### Exercise
From the data that follows, print exactly the lines starting at the one containing "Class Serial (D" and ending at the one containing "(** How uartwrite"; include both of them and nothing more.
(Beginning of Excerpted data)
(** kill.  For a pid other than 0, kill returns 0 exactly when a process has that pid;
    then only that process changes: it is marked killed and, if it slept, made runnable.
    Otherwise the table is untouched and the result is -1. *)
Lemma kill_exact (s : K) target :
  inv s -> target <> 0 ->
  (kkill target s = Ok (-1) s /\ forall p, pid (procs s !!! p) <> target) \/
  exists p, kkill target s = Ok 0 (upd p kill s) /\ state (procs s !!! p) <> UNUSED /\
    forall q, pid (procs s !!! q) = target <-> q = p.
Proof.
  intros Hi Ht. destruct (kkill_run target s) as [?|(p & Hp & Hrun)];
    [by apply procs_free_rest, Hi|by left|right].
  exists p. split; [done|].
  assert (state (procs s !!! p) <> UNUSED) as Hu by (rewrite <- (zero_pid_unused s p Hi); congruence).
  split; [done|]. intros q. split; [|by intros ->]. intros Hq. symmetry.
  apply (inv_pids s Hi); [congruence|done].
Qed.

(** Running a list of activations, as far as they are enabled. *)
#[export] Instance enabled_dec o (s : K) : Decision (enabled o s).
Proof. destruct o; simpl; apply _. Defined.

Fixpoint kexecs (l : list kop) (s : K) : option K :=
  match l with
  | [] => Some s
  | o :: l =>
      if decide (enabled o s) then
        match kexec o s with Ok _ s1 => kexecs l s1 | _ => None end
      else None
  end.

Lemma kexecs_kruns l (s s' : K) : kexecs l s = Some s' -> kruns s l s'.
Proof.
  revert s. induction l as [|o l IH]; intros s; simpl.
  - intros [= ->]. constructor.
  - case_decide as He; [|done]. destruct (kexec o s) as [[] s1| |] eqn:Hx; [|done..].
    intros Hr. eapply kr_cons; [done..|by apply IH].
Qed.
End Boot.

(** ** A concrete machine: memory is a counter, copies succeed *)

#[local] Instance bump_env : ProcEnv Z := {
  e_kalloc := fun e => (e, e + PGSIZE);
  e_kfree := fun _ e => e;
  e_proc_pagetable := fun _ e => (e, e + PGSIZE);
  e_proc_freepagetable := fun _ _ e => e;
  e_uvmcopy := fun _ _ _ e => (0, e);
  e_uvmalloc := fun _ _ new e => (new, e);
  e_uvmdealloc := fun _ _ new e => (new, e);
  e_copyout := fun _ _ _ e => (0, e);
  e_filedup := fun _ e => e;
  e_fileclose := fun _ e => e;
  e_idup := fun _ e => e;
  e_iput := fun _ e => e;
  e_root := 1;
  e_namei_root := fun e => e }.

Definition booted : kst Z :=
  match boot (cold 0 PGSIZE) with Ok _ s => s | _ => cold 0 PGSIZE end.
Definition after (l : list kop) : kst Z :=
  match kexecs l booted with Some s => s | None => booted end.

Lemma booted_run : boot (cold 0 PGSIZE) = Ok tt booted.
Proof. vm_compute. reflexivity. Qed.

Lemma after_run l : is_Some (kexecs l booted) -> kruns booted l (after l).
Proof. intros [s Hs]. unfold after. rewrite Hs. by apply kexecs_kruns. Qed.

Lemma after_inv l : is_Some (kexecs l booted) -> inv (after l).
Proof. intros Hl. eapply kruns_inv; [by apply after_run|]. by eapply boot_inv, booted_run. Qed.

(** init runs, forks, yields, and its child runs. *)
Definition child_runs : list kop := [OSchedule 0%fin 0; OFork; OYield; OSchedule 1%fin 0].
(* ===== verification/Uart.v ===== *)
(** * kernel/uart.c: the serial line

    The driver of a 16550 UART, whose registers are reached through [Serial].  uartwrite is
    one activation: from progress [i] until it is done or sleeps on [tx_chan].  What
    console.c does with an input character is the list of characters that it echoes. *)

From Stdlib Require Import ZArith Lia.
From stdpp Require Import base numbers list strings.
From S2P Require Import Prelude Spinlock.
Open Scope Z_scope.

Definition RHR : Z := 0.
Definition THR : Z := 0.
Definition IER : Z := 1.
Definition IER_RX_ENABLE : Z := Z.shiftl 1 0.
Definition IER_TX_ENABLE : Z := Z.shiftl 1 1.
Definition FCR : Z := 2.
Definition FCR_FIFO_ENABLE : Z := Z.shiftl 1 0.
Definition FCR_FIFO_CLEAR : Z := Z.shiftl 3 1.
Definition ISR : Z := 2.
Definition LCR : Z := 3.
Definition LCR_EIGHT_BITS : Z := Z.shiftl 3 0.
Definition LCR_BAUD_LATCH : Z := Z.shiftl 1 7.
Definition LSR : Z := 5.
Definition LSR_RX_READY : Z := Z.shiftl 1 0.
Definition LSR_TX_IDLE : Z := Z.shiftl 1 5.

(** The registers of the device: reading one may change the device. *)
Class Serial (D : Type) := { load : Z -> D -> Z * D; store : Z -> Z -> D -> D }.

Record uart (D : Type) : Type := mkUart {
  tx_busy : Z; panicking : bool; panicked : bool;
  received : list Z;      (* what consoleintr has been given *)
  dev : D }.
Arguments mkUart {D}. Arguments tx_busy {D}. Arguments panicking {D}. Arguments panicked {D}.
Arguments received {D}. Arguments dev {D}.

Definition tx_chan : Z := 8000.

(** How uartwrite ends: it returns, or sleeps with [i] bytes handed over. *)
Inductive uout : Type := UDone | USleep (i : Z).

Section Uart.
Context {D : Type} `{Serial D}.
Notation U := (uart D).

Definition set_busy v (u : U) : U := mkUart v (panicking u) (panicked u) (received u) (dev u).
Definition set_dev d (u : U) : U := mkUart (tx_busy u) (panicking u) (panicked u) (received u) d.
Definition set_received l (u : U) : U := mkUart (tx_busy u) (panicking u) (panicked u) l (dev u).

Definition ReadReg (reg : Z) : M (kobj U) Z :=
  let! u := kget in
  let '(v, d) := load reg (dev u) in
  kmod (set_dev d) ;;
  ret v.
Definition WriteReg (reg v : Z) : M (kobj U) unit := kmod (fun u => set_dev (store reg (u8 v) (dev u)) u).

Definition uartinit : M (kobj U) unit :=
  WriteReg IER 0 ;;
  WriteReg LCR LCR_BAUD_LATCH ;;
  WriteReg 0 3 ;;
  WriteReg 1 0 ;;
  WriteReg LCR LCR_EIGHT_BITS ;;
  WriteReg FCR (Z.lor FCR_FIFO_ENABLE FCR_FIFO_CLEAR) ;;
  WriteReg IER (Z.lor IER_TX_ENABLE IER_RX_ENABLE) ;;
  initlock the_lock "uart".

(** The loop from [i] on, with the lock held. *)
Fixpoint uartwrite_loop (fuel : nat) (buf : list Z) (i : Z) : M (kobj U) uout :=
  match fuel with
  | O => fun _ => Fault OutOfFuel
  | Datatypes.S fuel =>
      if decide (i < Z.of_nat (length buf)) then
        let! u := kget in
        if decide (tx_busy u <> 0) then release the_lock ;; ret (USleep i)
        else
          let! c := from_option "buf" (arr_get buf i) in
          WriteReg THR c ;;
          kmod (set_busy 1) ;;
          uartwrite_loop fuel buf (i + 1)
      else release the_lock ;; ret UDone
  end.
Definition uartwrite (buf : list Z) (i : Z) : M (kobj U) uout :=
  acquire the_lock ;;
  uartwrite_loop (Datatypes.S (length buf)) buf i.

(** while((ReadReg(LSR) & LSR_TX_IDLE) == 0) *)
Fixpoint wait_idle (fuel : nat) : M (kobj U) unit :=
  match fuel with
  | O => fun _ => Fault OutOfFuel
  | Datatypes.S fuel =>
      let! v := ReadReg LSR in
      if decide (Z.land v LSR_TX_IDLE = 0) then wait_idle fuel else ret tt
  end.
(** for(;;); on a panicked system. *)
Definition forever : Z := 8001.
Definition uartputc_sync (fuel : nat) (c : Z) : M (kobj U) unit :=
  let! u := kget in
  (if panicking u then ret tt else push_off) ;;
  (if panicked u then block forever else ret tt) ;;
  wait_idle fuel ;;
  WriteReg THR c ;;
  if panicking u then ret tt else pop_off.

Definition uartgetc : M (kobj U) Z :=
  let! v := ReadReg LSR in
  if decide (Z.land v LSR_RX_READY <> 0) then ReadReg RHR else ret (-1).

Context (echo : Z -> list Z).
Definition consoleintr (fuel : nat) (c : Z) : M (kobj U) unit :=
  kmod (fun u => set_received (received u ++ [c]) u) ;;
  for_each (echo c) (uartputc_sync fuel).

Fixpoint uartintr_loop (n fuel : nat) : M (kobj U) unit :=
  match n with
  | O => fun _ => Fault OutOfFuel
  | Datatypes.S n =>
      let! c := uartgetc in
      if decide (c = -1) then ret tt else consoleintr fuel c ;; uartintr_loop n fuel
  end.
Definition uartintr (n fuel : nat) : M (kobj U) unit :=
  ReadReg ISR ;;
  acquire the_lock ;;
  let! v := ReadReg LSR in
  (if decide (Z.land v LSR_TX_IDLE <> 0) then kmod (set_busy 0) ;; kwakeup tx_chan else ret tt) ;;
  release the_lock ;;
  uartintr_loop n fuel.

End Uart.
(End of Excerpted data)
### Solution to the exercise
Class Serial (D : Type) := { load : Z -> D -> Z * D; store : Z -> Z -> D -> D }.

Record uart (D : Type) : Type := mkUart {
  tx_busy : Z; panicking : bool; panicked : bool;
  received : list Z;      (* what consoleintr has been given *)
  dev : D }.
Arguments mkUart {D}. Arguments tx_busy {D}. Arguments panicking {D}. Arguments panicked {D}.
Arguments received {D}. Arguments dev {D}.

Definition tx_chan : Z := 8000.

(** How uartwrite ends: it returns, or sleeps with [i] bytes handed over. *)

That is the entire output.